WHAT IS REQUIRED:
Word for word, set down the entries below.

(Stored items from a collection)
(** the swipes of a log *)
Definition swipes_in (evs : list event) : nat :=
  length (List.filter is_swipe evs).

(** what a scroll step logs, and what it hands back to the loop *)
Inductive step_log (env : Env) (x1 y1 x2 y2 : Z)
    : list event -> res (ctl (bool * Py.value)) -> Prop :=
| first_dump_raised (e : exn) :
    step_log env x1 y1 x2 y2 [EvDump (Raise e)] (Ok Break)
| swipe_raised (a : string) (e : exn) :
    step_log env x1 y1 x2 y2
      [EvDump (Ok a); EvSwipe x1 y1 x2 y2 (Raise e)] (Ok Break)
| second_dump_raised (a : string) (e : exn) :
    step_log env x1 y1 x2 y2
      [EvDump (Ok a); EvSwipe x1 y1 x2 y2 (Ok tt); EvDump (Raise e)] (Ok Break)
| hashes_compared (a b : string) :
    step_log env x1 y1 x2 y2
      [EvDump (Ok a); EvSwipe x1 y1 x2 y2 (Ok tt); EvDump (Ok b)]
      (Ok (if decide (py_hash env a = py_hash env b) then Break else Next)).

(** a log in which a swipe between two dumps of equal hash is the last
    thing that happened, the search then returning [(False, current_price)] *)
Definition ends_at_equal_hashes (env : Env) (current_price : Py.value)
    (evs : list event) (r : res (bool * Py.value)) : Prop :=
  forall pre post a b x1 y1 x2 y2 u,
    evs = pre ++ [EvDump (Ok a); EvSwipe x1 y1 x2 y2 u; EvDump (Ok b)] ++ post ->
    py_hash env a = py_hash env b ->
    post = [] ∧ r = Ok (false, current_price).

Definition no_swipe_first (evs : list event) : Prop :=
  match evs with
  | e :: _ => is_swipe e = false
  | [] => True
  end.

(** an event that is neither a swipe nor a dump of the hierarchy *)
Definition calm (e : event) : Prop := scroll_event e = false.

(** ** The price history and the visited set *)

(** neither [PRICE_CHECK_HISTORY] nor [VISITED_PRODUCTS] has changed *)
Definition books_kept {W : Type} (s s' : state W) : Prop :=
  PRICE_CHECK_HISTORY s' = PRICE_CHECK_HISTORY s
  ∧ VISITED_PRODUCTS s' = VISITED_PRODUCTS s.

ANSWER SECTION:
(** the swipes of a log *)
Definition swipes_in (evs : list event) : nat :=
  length (List.filter is_swipe evs).

(** what a scroll step logs, and what it hands back to the loop *)
Inductive step_log (env : Env) (x1 y1 x2 y2 : Z)
    : list event -> res (ctl (bool * Py.value)) -> Prop :=
| first_dump_raised (e : exn) :
    step_log env x1 y1 x2 y2 [EvDump (Raise e)] (Ok Break)
| swipe_raised (a : string) (e : exn) :
    step_log env x1 y1 x2 y2
      [EvDump (Ok a); EvSwipe x1 y1 x2 y2 (Raise e)] (Ok Break)
| second_dump_raised (a : string) (e : exn) :
    step_log env x1 y1 x2 y2
      [EvDump (Ok a); EvSwipe x1 y1 x2 y2 (Ok tt); EvDump (Raise e)] (Ok Break)
| hashes_compared (a b : string) :
    step_log env x1 y1 x2 y2
      [EvDump (Ok a); EvSwipe x1 y1 x2 y2 (Ok tt); EvDump (Ok b)]
      (Ok (if decide (py_hash env a = py_hash env b) then Break else Next)).

(** a log in which a swipe between two dumps of equal hash is the last
    thing that happened, the search then returning [(False, current_price)] *)
Definition ends_at_equal_hashes (env : Env) (current_price : Py.value)
    (evs : list event) (r : res (bool * Py.value)) : Prop :=
  forall pre post a b x1 y1 x2 y2 u,
    evs = pre ++ [EvDump (Ok a); EvSwipe x1 y1 x2 y2 u; EvDump (Ok b)] ++ post ->
    py_hash env a = py_hash env b ->
    post = [] ∧ r = Ok (false, current_price).

Definition no_swipe_first (evs : list event) : Prop :=
  match evs with
  | e :: _ => is_swipe e = false
  | [] => True
  end.

(** an event that is neither a swipe nor a dump of the hierarchy *)
Definition calm (e : event) : Prop := scroll_event e = false.

(** ** The price history and the visited set *)

(** neither [PRICE_CHECK_HISTORY] nor [VISITED_PRODUCTS] has changed *)
Definition books_kept {W : Type} (s s' : state W) : Prop :=
  PRICE_CHECK_HISTORY s' = PRICE_CHECK_HISTORY s
  ∧ VISITED_PRODUCTS s' = VISITED_PRODUCTS s.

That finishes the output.